Disturbances of the sleep cycle are among the most common disturbances associated with psychiatric disorders. The most common sleep disturbance is insomnia but oversleeping can also be an issue. Insomnia can involve falling asleep (initial insomnia), staying asleep (middle insomnia), or early morning awakening (delayed insomnia). Usually people with this problem do not feel rested when awakened and usually experience irritability, anxiety, fatigue and reduced productivity the following day. I intend to set out the current understanding of the sleep/wake cycle in this blog.
Sleep is a regularly occurring state of unconsciousness resulting from two competing internal processes. Those processes are designated homeostatic which controls the amount of sleep and circadian which controls the timing of sleep. In the homeostatic process the longer one is awake the stronger the drive to sleep. So, as a normal day progresses the homeostatic drive increases and abates when one sleeps. If one is sleep deprived, then the homeostatic process increases to become overwhelming. The circadian process is a synchronization of many bodily processes which starts with an area called the suprachiasmatic nucleus in the hypothalamus. Signals from that nucleus influence the sleep/wake cycle, hormone release, body temperature, and other physiological systems. It is the opposition of these two systems that consolidates sleep and wakefulness into discrete periods. The opposition can be thought of as similar to a teeter totter. When weight is added to one end that end falls, when weight is added to the other end or weight is taken from the original end, then the balance shifts. So the wake promoting and sleep promoting work to inhibit one another. If wake promoting activity is higher then sleep promoting is inhibited and one is awake. I sleep promoting activity is greater, then wake promoting is inhibited and one is asleep.
The neurobiology and neurophysiology underlying these competing systems is far from clear and established. It would appear sleep promoting involves GABA, galanin, and melatonin whereas wake promoting involves orexin (hypocretin), norepinephrine, histamine, serotonin, and acetylcholine. GABA is the main inhibitory neurotransmitter in the human brain. Orexin is a peptide produced by neurons in the lateral hypothalamus and tilts the balance toward wakefulness. This discovery was made in narcoleptics who are orexin deficient. GABA is driven by the homeostatic process whereas orexin is driven by the circadian process.
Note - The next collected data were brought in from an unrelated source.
(* ===== verification/Strconv.v ===== *)
(** * Decimal numbers in strings

    What the repository uses of Go's [strconv] and [strings]:
    [FormatInt(x, 10)] (and [Itoa], and the [%d] verb), [Atoi] and [Split];
    that numbers written with a separator between them can be told apart
    again, and that [Atoi] reads back what [FormatInt] writes. *)

From Stdlib Require Import Ascii String.
From stdpp Require Import prelude strings pretty list.
From S2P Require Import Prelude.

(** [strconv.FormatInt(x, 10)] *)
Definition FormatInt (x : Z) : string := pretty x.

#[export] Instance FormatInt_inj : Inj (=) (=) FormatInt.
Proof. intros x y. unfold FormatInt. apply (inj pretty). Qed.

Definition chars (s : string) : list ascii := list_ascii_of_string s.

Lemma chars_app s t : chars (s +:+ t) = chars s ++ chars t.
Proof. induction s as [|c s IH]; simpl; [done|]. unfold chars in *. simpl. by rewrite IH. Qed.

#[export] Instance chars_inj : Inj (=) (=) chars.
Proof.
  intros s t Heq. rewrite <-(string_of_list_ascii_of_string s), <-(string_of_list_ascii_of_string t).
  unfold chars in Heq. by rewrite Heq.
Qed.

Definition digit_or_dash (c : ascii) : Prop := ∃ n, c = pretty_N_char n ∨ c = "-"%char.

Lemma pretty_N_go_chars n s :
  Forall digit_or_dash (chars s) → Forall digit_or_dash (chars (pretty_N_go n s)).
Proof.
  revert s. induction (N.lt_wf_0 n) as [n _ IH]; intros s Hs.
  destruct (decide (n = 0)%N) as [->|]; [by rewrite pretty_N_go_0|].
  rewrite pretty_N_go_step by lia. apply IH; [apply N.div_lt; lia|].
  constructor; [|done]. exists (n `mod` 10)%N. by left.
Qed.

Lemma pretty_N_chars (n : N) : Forall digit_or_dash (chars (pretty n)).
Proof.
  unfold pretty, pretty_N. case_decide.
  - constructor; [exists 0%N; by left|constructor].
  - apply pretty_N_go_chars. constructor.
Qed.

Lemma FormatInt_chars x : Forall digit_or_dash (chars (FormatInt x)).
Proof.
  unfold FormatInt, pretty, pretty_Z. destruct x as [|p|p].
  - constructor; [exists 0%N; by left|constructor].
  - apply (pretty_N_chars (Npos p)).
  - constructor; [exists 0%N; by right|]. apply (pretty_N_chars (Npos p)).
Qed.

(** A separator that is neither a digit nor a dash. *)
Lemma FormatInt_no_comma x : ","%char ∉ chars (FormatInt x).
Proof.
  intros Hin. pose proof (FormatInt_chars x) as Hall. rewrite Forall_forall in Hall.
  destruct (Hall _ Hin) as (n & [Hd|Hd]); [|done].
  unfold pretty_N_char in Hd. repeat case_match; done.
Qed.

Lemma app_sep_inj {A} (c : A) l1 l2 r1 r2 :
  c ∉ l1 → c ∉ l2 → l1 ++ c :: r1 = l2 ++ c :: r2 → l1 = l2 ∧ r1 = r2.
Proof.
  revert l2. induction l1 as [|x l1 IH]; intros [|y l2] H1 H2 Heq; simplify_eq/=.
  - done.
  - destruct H2. by left.
  - destruct H1. by left.
  - rewrite not_elem_of_cons in H1, H2. destruct (IH l2) as [-> ->]; [naive_solver..|done].
Qed.

(** Two numbers joined by a comma. *)
Lemma comma_inj x y x' y' :
  FormatInt x +:+ "," +:+ FormatInt y = FormatInt x' +:+ "," +:+ FormatInt y' → x = x' ∧ y = y'.
Proof.
  intros Heq%(f_equal chars). rewrite !chars_app in Heq.
  apply app_sep_inj in Heq as [Hx Hy]; [|apply FormatInt_no_comma..].
  apply chars_inj in Hx, Hy. by apply (inj FormatInt) in Hx, Hy.
Qed.

(** ** Reading numbers back *)

(** The value of a digit. *)
Definition digit (c : ascii) : option Z :=
  let n := N_of_ascii c in
  if (48 <=? n)%N && (n <=? 57)%N then Some (Z.of_N n - 48)%Z else None.

Fixpoint parseDigits (acc : Z) (s : string) : option Z :=
  match s with
  | EmptyString => Some acc
  | String c s => match digit c with Some d => parseDigits (acc * 10 + d) s | None => None end
  end.

(** [strconv.Atoi] on a 64-bit machine; [None] is an error. *)
Definition Atoi (s : string) : option Z :=
  let '(sign, digits) :=
    match s with
    | String "-" s' => (-1, s')%Z
    | String "+" s' => (1, s')%Z
    | _ => (1, s)%Z
    end in
  if decide (digits = "") then None
  else match parseDigits 0 digits with
       | Some v => let v := (sign * v)%Z in
                   if (- 2 ^ 63 <=? v)%Z && (v <? 2 ^ 63)%Z then Some v else None
       | None => None
       end.

(** [strings.Split(s, sep)] for a separator of one character. *)
Fixpoint Split (s : string) (sep : ascii) : list string :=
  match s with
  | EmptyString => [""]
  | String c s =>
      let parts := Split s sep in
      if decide (c = sep) then "" :: parts
      else match parts with
           | p :: ps => String c p :: ps
           | [] => [String c ""]
           end
  end.

Lemma Split_ne_nil s sep : Split s sep ≠ [].
Proof. destruct s; simpl; repeat case_match; done. Qed.

Lemma Split_none s sep : sep ∉ chars s → Split s sep = [s].
Proof.
  induction s as [|c s IH]; simpl; [done|]. intros [? ?]%not_elem_of_cons.
  rewrite decide_False by done. by rewrite IH.
Qed.

Lemma Split_sep s t sep : sep ∉ chars s → Split (s +:+ String sep t) sep = s :: Split t sep.
Proof.
  induction s as [|c s IH]; simpl.
  - intros _. by rewrite decide_True.
  - intros [? ?]%not_elem_of_cons. rewrite decide_False by done. by rewrite IH.
Qed.

Lemma digit_pretty (n : N) : (n < 10)%N → digit (pretty_N_char n) = Some (Z.of_N n).
Proof.
  intros Hn. destruct n as [|p]; [done|]. do 4 (destruct p as [p|p|]; try done; try lia).
Qed.

Lemma parseDigits_go n s acc :
  ∃ k, parseDigits acc (pretty_N_go n s) = parseDigits (acc * k + Z.of_N n) s.
Proof.
  revert s acc. induction (N.lt_wf_0 n) as [n _ IH]; intros s acc.
  destruct (decide (n = 0)%N) as [->|].
  { exists 1%Z. rewrite pretty_N_go_0. f_equal. lia. }
  rewrite pretty_N_go_step by lia. destruct (IH (n `div` 10)%N (N.div_lt n 10 ltac:(lia) ltac:(lia))
    (String (pretty_N_char (n `mod` 10)) s) acc) as (k & ->).
  exists (k * 10)%Z. simpl. rewrite digit_pretty by (apply N.mod_lt; lia). f_equal.
  pose proof (N.div_mod n 10 ltac:(lia)). lia.
Qed.

Lemma parseDigits_pretty (n : N) : parseDigits 0 (pretty n) = Some (Z.of_N n).
Proof.
  unfold pretty, pretty_N. case_decide as Hn; [by rewrite Hn|].
  destruct (parseDigits_go n "" 0) as (k & ->). done.
Qed.

Lemma pretty_N_digits (n : N) : Forall (λ c, ∃ m, c = pretty_N_char m) (chars (pretty n)).
Proof.
  assert (∀ n s, Forall (λ c, ∃ m, c = pretty_N_char m) (chars s) →
    Forall (λ c, ∃ m, c = pretty_N_char m) (chars (pretty_N_go n s))) as Hgo.
  { clear n. intros n. induction (N.lt_wf_0 n) as [n _ IH]; intros s Hs.
    destruct (decide (n = 0)%N) as [->|]; [by rewrite pretty_N_go_0|].
    rewrite pretty_N_go_step by lia. apply IH; [apply N.div_lt; lia|]. constructor; [by eexists|done]. }
  unfold pretty, pretty_N. case_decide.
  - constructor; [by exists 0%N|constructor].
  - apply Hgo. constructor.
Qed.

Lemma pretty_N_char_other m c : c ∈ ["-"; "+"; ","]%char → pretty_N_char m ≠ c.
Proof. set_unfold. intros Hc. unfold pretty_N_char. repeat case_match; naive_solver. Qed.

(** A number that is not negative has no sign. *)
Lemma FormatInt_digits x : (0 ≤ x)%Z → FormatInt x = pretty (Z.to_N x).
Proof. unfold FormatInt. destruct x; [done|done|lia]. Qed.

Lemma FormatInt_no_dash x c : (0 ≤ x)%Z → c ∈ ["-"; "+"; ","]%char → c ∉ chars (FormatInt x).
Proof.
  intros Hx Hc Hin. rewrite FormatInt_digits in Hin by done.
  pose proof (pretty_N_digits (Z.to_N x)) as Hall. rewrite Forall_forall in Hall.
  destruct (Hall _ Hin) as (m & ->). by apply (pretty_N_char_other m) in Hc.
Qed.

Lemma FormatInt_ne_nil x : FormatInt x ≠ "".
Proof.
  destruct x as [|p|p]; [done| |done]. intros Heq. rewrite FormatInt_digits in Heq by done.
  pose proof (parseDigits_pretty (Npos p)) as Hp. simpl in Heq. by rewrite Heq in Hp.
Qed.

Lemma Atoi_FormatInt x : (0 ≤ x < 2 ^ 63)%Z → Atoi (FormatInt x) = Some x.
Proof.
  intros Hx. unfold Atoi. pose proof (FormatInt_no_dash x "-" ltac:(lia) ltac:(set_solver)) as Hd.
  pose proof (FormatInt_no_dash x "+" ltac:(lia) ltac:(set_solver)) as Hp.
  assert (parseDigits 0 (FormatInt x) = Some x) as Hv.
  { rewrite FormatInt_digits, parseDigits_pretty by lia. f_equal. lia. }
  pose proof (FormatInt_ne_nil x) as Hne. set (s := FormatInt x) in *. clearbody s.
  assert (match s with String "-" s' => (-1, s') | String "+" s' => (1, s') | _ => (1, s) end = (1, s))%Z as ->.
  { destruct s as [|c s]; [done|]. simpl in *. rewrite not_elem_of_cons in Hd, Hp.
    destruct c as [[] [] [] [] [] [] [] []]; try done; naive_solver. }
  rewrite decide_False by done. rewrite Hv. rewrite Z.mul_1_l.
  destruct (- 2 ^ 63 <=? x)%Z eqn:?, (x <? 2 ^ 63)%Z eqn:?; simpl; try done; zlia.
Qed.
Since the 1960s with the advent of the benzodiazepines the clinical treatment of sleep has focused on the sleep promoting side of the equation. The drugs thus used include all the household names. Doxepin was the first agent aimed to block wakefulness rather than promote sleep. Histamine levels increase during the night which is the likely explanation for H blockers promoting sleep maintenance. With the discovery of the orexin system and its wakefulness promoting actions, a whole new approach has opened for sleep therapeutics. Antagonists that block the orexin receptors inhibit excitatory input to arousal systems and create the conditions for sleep. Such drugs are on the horizon and should be in the marketplace soon. One such drug, Suvorexant, has demonstrated efficacy at all doses and tolerability. It should be with us in months.